Secondly, The Malaysian site has a higher annual profit suggests that it will have
more financial attractiveness compared to the expansion. Furthermore, Offshoring to
malaysia shows that it has low break even percentage, indicates that the operation
will be efficient, requiring lower portions of productions to cover costs.

2. Advise the HiSonic managers whether the company should offshore some
production to Malaysia or expand its existing factory. Justify your answer.

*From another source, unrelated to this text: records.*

(* ===== verification/KdocStruct.v ===== *)
(** * KdocStruct: struct and union bodies in [kdoc_parser.py]

    [split_struct_proto], [rewrite_struct_members] and [format_struct_decl]:
    string to string functions, the last two with [while] loops. *)

From S2P Require Import Prelude PyStr PyRe PyReSyntax PyReTheory KdocRe CLex.

(** ** [split_struct_proto] *)

Definition qualifiers : list string :=
  ["__attribute__"; "__packed"; "__aligned"; "____cacheline_aligned_in_smp";
   "____cacheline_aligned"].
Definition definition_body : string :=
  "\{(.*)\}\s*" +:+ "(?:" +:+ join "|" qualifiers +:+ ")?".
Definition type_pattern : string := "(struct|union)".
Definition re_struct_proto : pattern :=
  compiled no_flags (type_pattern +:+ "\s+(\w+)\s*" +:+ definition_body).
Definition re_struct_typedef : pattern :=
  compiled no_flags ("typedef\s+" +:+ type_pattern +:+ "\s*" +:+ definition_body +:+ "\s*(\w+)\s*;").

(** (struct|union, name, members), or [None]. *)
Definition split_struct_proto (proto : string) : option (string * string * string) :=
  match re_search re_struct_proto proto with
  | Some m => Some (group_or m 1, group_or m 2, group_or m 3)
  | None =>
      match re_search re_struct_typedef proto with
      | Some m => Some (group_or m 1, group_or m 3, group_or m 2)
      | None => None
      end
  end.

(** ** [rewrite_struct_members] *)

Definition re_struct_members : pattern :=
  compiled no_flags
    ("(struct|union)" +:+ "([^\{\};]+)" +:+ "(\{)" +:+ "([^\{\}]*)" +:+ "(\})" +:+ "([^\{\};]*)(;)").
Definition re_bit_array : pattern := compiled no_flags "[:\[].*".
Definition re_bare_name : pattern := compiled no_flags "^\s*\**(\S+)\s*".
Definition re_member_func : pattern := compiled no_flags "^([^\(]+\(\*?\s*)([\w.]*)(\s*\).*)".
Definition re_bitmap : pattern := compiled no_flags ":\s*\d+\s*".
Definition re_array : pattern := compiled no_flags "\[.*\]".
Definition re_comma_spaces : pattern := compiled no_flags "\s*,\s*".
Definition re_type_decl : pattern := compiled no_flags "(.*)\s+([\S+,]+)".

(** The body of the loop over the members of the inner structure, for the
    field [s_id].  The assignment to [dtype] in it outlives the loop. *)
Definition inner_member (s_id : string) (acc : string * string) (arg : string) : string * string :=
  let '(dtype, newmember) := acc in
  let arg := strip arg in
  match re_match re_member_func arg with
  | Some m =>
      let dtype := group_or m 1 in
      let name := group_or m 2 in
      let extra := group_or m 3 in
      if (s_id =? "")%string
      then (dtype, newmember +:+ dtype +:+ name +:+ extra +:+ "; ")
      else (dtype, newmember +:+ dtype +:+ s_id +:+ "." +:+ name +:+ extra +:+ "; ")
  | None =>
      let arg := re_sub re_bitmap "" arg 0 in
      let arg := re_sub re_array "" arg 0 in
      let arg := re_sub re_comma_spaces "," arg 0 in
      match re_search re_type_decl arg with
      | Some m =>
          (dtype,
           fold_left (λ newmember name,
             let name := re_sub re_bare_name "\1" name 0 in
             if (s_id =? "")%string
             then newmember +:+ group_or m 1 +:+ " " +:+ name +:+ "; "
             else newmember +:+ group_or m 1 +:+ " " +:+ s_id +:+ "." +:+ name +:+ "; ")
             (split_char "," (group_or m 2)) newmember)
      | None => (dtype, newmember +:+ arg +:+ "; ")
      end
  end.

(** The body of the loop over [rest.split(',')]. *)
Definition field_members (content : string) (acc : string * string) (s_id : string)
    : string * string :=
  let '(dtype, newmember) := acc in
  let s_id := strip s_id in
  let newmember := newmember +:+ dtype +:+ " " +:+ s_id +:+ "; " in
  let s_id := re_sub re_bit_array "" s_id 0 in
  let s_id := re_sub re_bare_name "\1" s_id 0 in
  fold_left (inner_member s_id) (split_char ";" content) (dtype, newmember).

(** One tuple of [struct_members.findall(members)], given as its match. *)
Definition old_member (t : rmatch) : string := sconcat (map (group_or t) (seq 1 7)).
Definition new_member (t : rmatch) : string :=
  let dtype := group_or t 1 in
  let content := group_or t 4 in
  let rest := group_or t 6 in
  snd (fold_left (field_members content) (split_char "," rest) (dtype, "")).

Fixpoint rewrite_loop (fuel : nat) (members : string) : res string :=
  match re_finditer re_struct_members members with
  | [] => Ok members
  | tuples =>
      match fuel with
      | O => Raise (OutOfFuel "rewrite_struct_members")
      | S fuel' =>
          rewrite_loop fuel'
            (fold_left (λ members t, replace (old_member t) (new_member t) members) tuples members)
      end
  end.
Definition is_lbrace (c : ascii) : bool := (c =? "{")%char.
(** [self.rewrite_struct_members(members)]: every turn of the loop removes an
    opening brace. *)
Definition rewrite_struct_members (members : string) : res string :=
  rewrite_loop (S (scount is_lbrace members)) members.

(** ** [format_struct_decl] *)

Definition re_open_or_semi : pattern := compiled no_flags "([\{;])".
Definition re_close_semi : pattern := compiled no_flags "\}\s+;".
Definition re_inline_enum : pattern := compiled no_flags "(enum\s+\{[^\}]+),([^\n])".
Definition re_first_ws : pattern := compiled no_flags "\s+".

Fixpoint split_enums (fuel : nat) (declaration : string) : res string :=
  match re_search re_inline_enum declaration with
  | None => Ok declaration
  | Some _ =>
      match fuel with
      | O => Raise (OutOfFuel "format_struct_decl")
      | S fuel' => split_enums fuel' (re_sub re_inline_enum "\1,\n\2" declaration 0)
      end
  end.

(** The body of the loop over the clauses; [level] is at least 1. *)
Definition format_clause (acc : nat * string) (clause : string) : nat * string :=
  let '(level, declaration) := acc in
  let clause := re_sub re_first_ws " " (strip clause) 1 in
  if (clause =? "")%string then (level, declaration)
  else
    let level := if char_in "}" clause && (1 <? level) then level - 1 else level in
    let declaration :=
      if negb (startswith "#" clause) then declaration +:+ str_mul level tab else declaration in
    let declaration := declaration +:+ tab +:+ clause +:+ nl in
    let level := if char_in "{" clause && negb (char_in "}" clause) then S level else level in
    (level, declaration).

(** [self.format_struct_decl(declaration)]: every turn of the [while] loop
    breaks a line after a comma. *)
Definition format_struct_decl (declaration : string) : res string :=
  let declaration := re_sub re_open_or_semi "\1\n" declaration 0 in
  let declaration := re_sub re_close_semi "};" declaration 0 in
  match split_enums (S (String.length declaration)) declaration with
  | Ok declaration => Ok (snd (fold_left format_clause (split_char NL declaration) (1, "")))
  | Raise e => Raise e
  end.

The Malaysian site has a higher initial capital cost, but it offers a quicker payback period of 4
years compared to the German site expansion of 6 years, Meaning that Malaysia has a
faster recovery rate. Furthermore, the annual profit for the Malaysian site is significantly
higher than the German site expansion.

However, If HiSonic starts production in Malaysia, it’s possible that the product quality wont
be the same as the ones in Germany. Moreover, It will be difficult to find skilled works like the
ones that already work in Germany, resulting in a fall in quality. And to add more, since
Malaysia is a less developed country compared to germany, the customers opinion on the
product might be demolished.

Although HiSonic will lose some of its reputation, the benefits that Malaysia offers is too
great for the company to turn down, And they’ll be able to train workers in the future to
maintain high quality. So, Offshoring to Malaysia is the better long term option.